Faced with an uncertain future, the child migrants received colored bracelets marked with the number of the bus they would be traveling on. An official from the Calais prefecture said the operation to relocate the children would involve about 70 buses and take two days.
The minors have been housed temporarily in converted shipping containers in the northern seaside town of Calais after demolition teams tore down the sprawl of ramshackle shacks and tents nicknamed the "Jungle". Thousands of other migrants have already been relocated across France.
Most of the children left behind come from war-ravaged Afghanistan and Sudan's Darfur region and are aged between 13 and 17, according to the charity Care for Calais.
President Francois Hollande said this week that the children would be transferred within days to "dedicated centers" where British officials can study whether they have the right to U.K. asylum. Hollande said the others would be put under the care of French child welfare services.
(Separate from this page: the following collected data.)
Lemma networks_spec ip nets :
  0 <= ip_int ip < 2 ^ width (ip_version6 ip) -> forallb net_ok nets = true ->
  existsb (in_network ip) nets = true <-> Exists (in_interval ip) (map net_interval nets).
Proof.
  intros Hr. induction nets as [|net nets IH]; cbn [forallb existsb map]; intros H.
  { split; [done|]. intros He. by inversion He. }
  bprop. rewrite orb_true_iff, IH, Exists_cons by done. apply ZifyClasses.or_morph; [|done].
  unfold net_ok in H. bprop.
  rewrite (in_network_spec ip net (nt_addr net / 2 ^ (width (nt_v6 net) - nt_prefix net))); [|lia| |done].
  - unfold in_interval, net_interval. cbn [fst snd]. intuition lia.
  - apply Z.div_exact in H1; [lia|]. apply Z.pow_nonzero; lia.
Qed.

(** What the guard calls internal. *)
Definition internal_intervals : list (bool * Z * Z) :=
  [(false, quad_int 127 0 0 0, quad_int 127 255 255 255);
   (false, quad_int 10 0 0 0, quad_int 10 255 255 255);
   (false, quad_int 172 16 0 0, quad_int 172 31 255 255);
   (false, quad_int 192 168 0 0, quad_int 192 168 255 255);
   (false, quad_int 169 254 0 0, quad_int 169 254 255 255);
   (false, quad_int 0 0 0 0, quad_int 0 255 255 255);
   (false, quad_int 100 64 0 0, quad_int 100 127 255 255);
   (false, quad_int 224 0 0 0, quad_int 239 255 255 255);
   (false, quad_int 240 0 0 0, quad_int 255 255 255 255);
   (true, 1, 1);
   (true, 64512 * 2 ^ 112, 65024 * 2 ^ 112 - 1);
   (true, 65152 * 2 ^ 112, 65216 * 2 ^ 112 - 1)].

Definition internal (ip : ipaddr) : Prop := Exists (in_interval ip) internal_intervals.

Lemma blocked_internal addr ip :
  ip_address addr = Some ip -> _is_blocked_address addr = true <-> internal ip.
Proof.
  intros H. pose proof (ip_address_range _ _ H) as Hr. unfold _is_blocked_address. rewrite H.
  rewrite networks_spec; [|done|vm_compute; reflexivity].
  assert (E : map net_interval _SSRF_BLOCKED_NETWORKS = internal_intervals) by (vm_compute; reflexivity).
  by rewrite E.
Qed.

(** An address that parses and is not internal. *)
Definition public (addr : string) : Prop := exists ip, ip_address addr = Some ip /\ ~ internal ip.

Lemma not_blocked addr : _is_blocked_address addr = false <-> public addr.
Proof.
  unfold public. destruct (ip_address addr) as [ip|] eqn:E.
  - pose proof (blocked_internal _ _ E) as Hb. split.
    + intros Hf. exists ip. split; [done|]. rewrite <- Hb. by rewrite Hf.
    + intros (ip'&[= <-]&Hn). rewrite <- Hb in Hn. by destruct (_is_blocked_address addr).
  - unfold _is_blocked_address. rewrite E. split; [done|]. by intros (?&?&?).
Qed.

Lemma check_infos_spec infos : forall seen,
  Forall (fun a => _is_blocked_address a = false) seen ->
  check_infos seen infos = None <-> forall addr, In (Some addr) infos -> public addr.
Proof.
  induction infos as [|[addr|] infos IH]; intros seen Hs; cbn [check_infos].
  - split; [intros _ a []|done].
  - destruct (str_in addr seen) eqn:Ein.
    + rewrite IH by done. apply str_in_spec, list_elem_of_In in Ein.
      rewrite Forall_forall in Hs. specialize (Hs _ Ein). apply not_blocked in Hs.
      split; [intros H a [[= <-]|Ha]|intros H a Ha]; [done|by apply H|apply H; by right].
    + destruct (_is_blocked_address addr) eqn:Eb.
      * split; [done|]. intros H. specialize (H addr (or_introl eq_refl)). apply not_blocked in H. congruence.
      * rewrite IH by (by constructor). apply not_blocked in Eb.
        split; [intros H a [[= <-]|Ha]|intros H a Ha]; [done|by apply H|apply H; by right].
  - rewrite IH by done. split; [intros H a [[=]|Ha]|intros H a Ha]; [by apply H|apply H; by right].
Qed.

(** The URL names a host the operator allowed, a public address, or a name all
    of whose addresses are public. *)
Definition host_allowed (env : string) (resolve : string -> res (list (option string))) (host : string)
  : Prop :=
  In host (_ssrf_allowlist env)
  \/ public host
  \/ (ip_address host = None
      /\ exists infos, resolve host = Ok infos /\ forall addr, In (Some addr) infos -> public addr).

Definition destination_ok (env : string) (resolve : string -> res (list (option string))) (url : string)
  : Prop :=
  exists scheme netloc h, urlsplit url = Ok (scheme, netloc) /\ (scheme = "http" \/ scheme = "https")
    /\ hostname netloc = Some h /\ host_allowed env resolve (lower h).

Lemma guard_accepts (env : string) (resolve : string -> res (list (option string))) (url : string) :
  validate_webhook_url env resolve (VStr url) = Ok None <-> destination_ok env resolve url.
Proof.
  unfold validate_webhook_url, destination_ok. destruct (nonempty url) eqn:En.
  2:{ destruct url; [|done]. split; [done|]. intros (s&n&h&[= <- <-]&[]&_); discriminate. }
  cbn [negb]. destruct (urlsplit url) as [[scheme netloc]|e]; cbn [mbind res_bind].
  2:{ split; [done|]. by intros (s&n&h&[=]&_). }
  destruct (str_in scheme ["http"; "https"]) eqn:Es; cbn [negb].
  2:{ split; [done|]. intros (s&n&h&[= <- <-]&Hs&_). exfalso.
      assert (str_in scheme ["http"; "https"] = true) by (by destruct Hs as [->| ->]). congruence. }
  assert (Hs : scheme = "http" \/ scheme = "https").
  { apply str_in_spec in Es. by destruct Es as [<-|[<-|[]]]; [left|right]. }
  destruct (hostname netloc) as [h|] eqn:Eh.
  2:{ split; [done|]. intros (s&n&h&[= <- <-]&_&Hh&_). congruence. }
  transitivity (host_allowed env resolve (lower h)).
  2:{ split; [intros; by eexists _, _, _|]. intros (s&n&h'&[= <- <-]&_&Hh&?). congruence. }
  unfold host_allowed. destruct (str_in (lower h) (_ssrf_allowlist env)) eqn:Ea.
  { apply str_in_spec in Ea. tauto. }
  assert (Hna : ~ In (lower h) (_ssrf_allowlist env)).
  { intros Hin. apply str_in_spec in Hin. congruence. }
  destruct (ip_address (lower h)) as [ip|] eqn:Ei.
  { destruct (_is_blocked_address (lower h)) eqn:Eb.
    - split; [done|]. intros [|[Hp|[[=] _]]]; [done|]. apply not_blocked in Hp. congruence.
    - apply not_blocked in Eb. tauto. }
  assert (Hnp : ~ public (lower h)) by (intros (?&?&?); congruence).
  destruct (resolve (lower h)) as [infos|e] eqn:Er.
  - transitivity (check_infos [] infos = None); [split; [by intros [= ->]|by intros ->]|].
    rewrite check_infos_spec by done. split.
    + intros H. right. right. split; [done|]. by exists infos.
    + intros [|[|(_&i&[= <-]&H)]]; done.
  - split; [by destruct e|]. by intros [|[|(_&i&[=]&_)]].
Qed.

Lemma mapped_not_internal n : 0 <= n < 2 ^ 32 -> ~ internal (V6 (65535 * 2 ^ 32 + n)).
Proof.
  intros Hn H. unfold internal, internal_intervals in H.
  repeat (apply Exists_cons in H as [[Hv Hi]|H]; [cbn [fst snd ip_version6 ip_int] in Hv, Hi; first [discriminate Hv|lia]|]).
  inversion H.
Qed.

(** ** Lemmas: deliveries *)

(** [m] keeps the invariant and its results satisfy [Q]. *)
Definition yields {S A} (I : S -> Prop) (m : M S A) (Q : A -> Prop) : Prop :=
  forall s, I s -> I (m s).1 /\ forall a, (m s).2 = Ok a -> Q a.

Lemma yields_bind {S A B} (I : S -> Prop) (m : M S A) (f : A -> M S B) Q :
  keeps_inv I m -> (forall a, yields I (f a) Q) -> yields I (m ≫= f) Q.
Proof.
  intros Hm Hf s Hs. specialize (Hm s Hs). unfold mbind, M_bind. destruct (m s) as [s' [a|e]]; [|done].
  by apply Hf.
Qed.

Lemma yields_ret {S A} (I : S -> Prop) (a : A) (Q : A -> Prop) : Q a -> yields I (mret a) Q.
Proof. intros H s Hs. split; [done|]. by intros b [= <-]. Qed.

Section Confinement.
Context {N : Type} (utcnow : M N Z) (http : pyfloat -> Request -> M N (Z * string)).
Context (I : N -> Prop).
Hypothesis clock_keeps : keeps_inv I utcnow.

Lemma send_keeps (b : backend N) alert started rq :
  keeps_inv I (http (b_timeout b) rq) -> keeps_inv I (send utcnow http b alert started rq).
Proof.
  intros Hh. unfold send. apply inv_try.
  - apply inv_bind; [done|]. intros r. apply inv_bind; [done|]. intros now. apply inv_ret.
  - intros e. destruct e; try (intros s Hs; exact Hs);
      (apply inv_bind; [done|]; intros now; apply inv_ret).
Qed.

Lemma deliver_keeps (b : backend N) base alert :
  (b_validate b = Ok None ->
   yields I (b_prepare b alert base)
     (fun x => forall rq, x = inr rq -> keeps_inv I (http (b_timeout b) rq))) ->
  keeps_inv I (deliver utcnow http b base alert).
Proof.
  intros Hb. unfold deliver. apply inv_bind; [done|]. intros started. apply inv_lift_bind.
  intros [err|] Hv; [apply inv_ret|]. specialize (Hb Hv). intros s Hs. specialize (Hb s Hs).
  unfold mbind, M_bind. destruct (b_prepare b alert base s) as [s' [x|e]]; cbn [fst snd] in Hb; [|by destruct Hb].
  destruct Hb as [Hs' Hx]. specialize (Hx x eq_refl). destruct x as [err|rq]; [done|].
  apply send_keeps; [by apply Hx|done].
Qed.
Their plight has triggered a diplomatic row between Paris and London, with tensions intensifying in recent days after President Francois Hollande pressed Britain to accept its share of responsibility for the minors. British officials demanded France take better care of them.
European Union rules say Britain must take in unaccompanied children who have family ties. Britain has also made a wider commitment to taking in vulnerable migrant children under the so-called Dubs amendment passed in parliament this year.
France has said Britain has accepted 274 children so far this year from Calais. British Home Secretary (Interior Minister) Amber Rudd told lawmakers last week that U.K. officials had interviewed 800 children in the camp before it was flattened, and said up to 300 more would be interviewed in the coming weeks. But she added that not all of them would come to Britain.
In all, the French authorities say more than 6,000 people were evacuated last week from the Jungle camp to lodgings in towns and villages across France where their eligibility for asylum will be assessed.
In a bid to protest the arrival of migrants who are being dispersed around the country, the far-right party Front National (FN) urged mayors to resist the Calais relocation plan. Resistance to immigration is central to the campaign platform of National Front leader Marine Le Pen in her bid for the French presidency in elections next year.
The "Jungle" has become a symbol of the Europe's biggest migrant crisis since the World War II and a major source of Anglo-French tensions. Most migrants coming from the eastern African countries of Eritrea, Ethiopia and Sudan and war-torn Syria intend to cross the English Channel and seek asylum in the U.K. As only a small number of refugees are eligible to enter European countries, the ones that can find shelter suffer from worsening humanitarian conditions in refugee camps.